++++ Task input

(** [app_set_heap_window] gives a new process with a pid below [pid_limit] the
    window invariant, and mappings of two processes with different pids that
    satisfy it never overlap. *)
Theorem processes_share_no_mapping k i j m n :
  table_sized k -> (i < PROCESS_COUNT)%nat ->
  0 <= pid (proc k i) < pid_limit -> heap_base (proc k i) = 0 ->
  length (mappings (proc k i)) = PROCESS_MAPPING_MAX -> used_mappings (proc k i) = [] ->
  let k' := app_set_heap_window i (pid (proc k i)) k in
  windows_ok (proc k' i) /\
  (j <> i -> windows_ok (proc k j) -> windows_ok (proc k' j)) /\
  (forall p q, windows_ok p -> windows_ok q -> pid p <> pid q ->
     m ∈ used_mappings p -> n ∈ used_mappings q -> separate m n).
Proof.
  intros Hs Hi Hp Hb Hl Hu k'. split_and!.
  - by apply set_window_ok.
  - intros Hj W. subst k'. unfold app_set_heap_window. destruct (Nat.leb_spec i PROCESS_COUNT); [|lia].
    by rewrite proc_update, decide_False by (done || lia).
  - intros p q Wp Wq Hne Hm Hn. apply (other_window_separate p q); try done.
    + pose proof (wo_in p Wp) as H. rewrite Forall_forall in H. by apply H.
    + pose proof (wo_in q Wq) as H. rewrite Forall_forall in H. by apply H.
Qed.

(** Process 3 in slot 0, prepared and current, with some memory to hand out. *)
Definition window_kernel : Kernel :=
  let v := mkVm (add_range 0x10000 0x20000 phys_empty) zeroed 0x1000 0x1000 in
  let k := update_proc 0 (fun p => {| p with pid := 3 |}) (Kernel_new v) in
  let k := app_set_heap_window 0 3 k in
  {| k with CURRENT_PROCESS_INDEX := 0%nat |}.

Lemma window_kernel_ok : windows_ok (proc window_kernel 0).
Proof.
  pose proof (set_window_ok
    (update_proc 0 (fun p => {| p with pid := 3 |})
       (Kernel_new (mkVm (add_range 0x10000 0x20000 phys_empty) zeroed 0x1000 0x1000))) 0) as H.
  apply H; try reflexivity; [apply Nat.ltb_lt; reflexivity|].
  vm_compute. split; [discriminate|reflexivity].
Qed.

++++++++

> To do:
Give back the listing exactly.

> Solution to the problem:
(** [app_set_heap_window] gives a new process with a pid below [pid_limit] the
    window invariant, and mappings of two processes with different pids that
    satisfy it never overlap. *)
Theorem processes_share_no_mapping k i j m n :
  table_sized k -> (i < PROCESS_COUNT)%nat ->
  0 <= pid (proc k i) < pid_limit -> heap_base (proc k i) = 0 ->
  length (mappings (proc k i)) = PROCESS_MAPPING_MAX -> used_mappings (proc k i) = [] ->
  let k' := app_set_heap_window i (pid (proc k i)) k in
  windows_ok (proc k' i) /\
  (j <> i -> windows_ok (proc k j) -> windows_ok (proc k' j)) /\
  (forall p q, windows_ok p -> windows_ok q -> pid p <> pid q ->
     m ∈ used_mappings p -> n ∈ used_mappings q -> separate m n).
Proof.
  intros Hs Hi Hp Hb Hl Hu k'. split_and!.
  - by apply set_window_ok.
  - intros Hj W. subst k'. unfold app_set_heap_window. destruct (Nat.leb_spec i PROCESS_COUNT); [|lia].
    by rewrite proc_update, decide_False by (done || lia).
  - intros p q Wp Wq Hne Hm Hn. apply (other_window_separate p q); try done.
    + pose proof (wo_in p Wp) as H. rewrite Forall_forall in H. by apply H.
    + pose proof (wo_in q Wq) as H. rewrite Forall_forall in H. by apply H.
Qed.

(** Process 3 in slot 0, prepared and current, with some memory to hand out. *)
Definition window_kernel : Kernel :=
  let v := mkVm (add_range 0x10000 0x20000 phys_empty) zeroed 0x1000 0x1000 in
  let k := update_proc 0 (fun p => {| p with pid := 3 |}) (Kernel_new v) in
  let k := app_set_heap_window 0 3 k in
  {| k with CURRENT_PROCESS_INDEX := 0%nat |}.

Lemma window_kernel_ok : windows_ok (proc window_kernel 0).
Proof.
  pose proof (set_window_ok
    (update_proc 0 (fun p => {| p with pid := 3 |})
       (Kernel_new (mkVm (add_range 0x10000 0x20000 phys_empty) zeroed 0x1000 0x1000))) 0) as H.
  apply H; try reflexivity; [apply Nat.ltb_lt; reflexivity|].
  vm_compute. split; [discriminate|reflexivity].
Qed.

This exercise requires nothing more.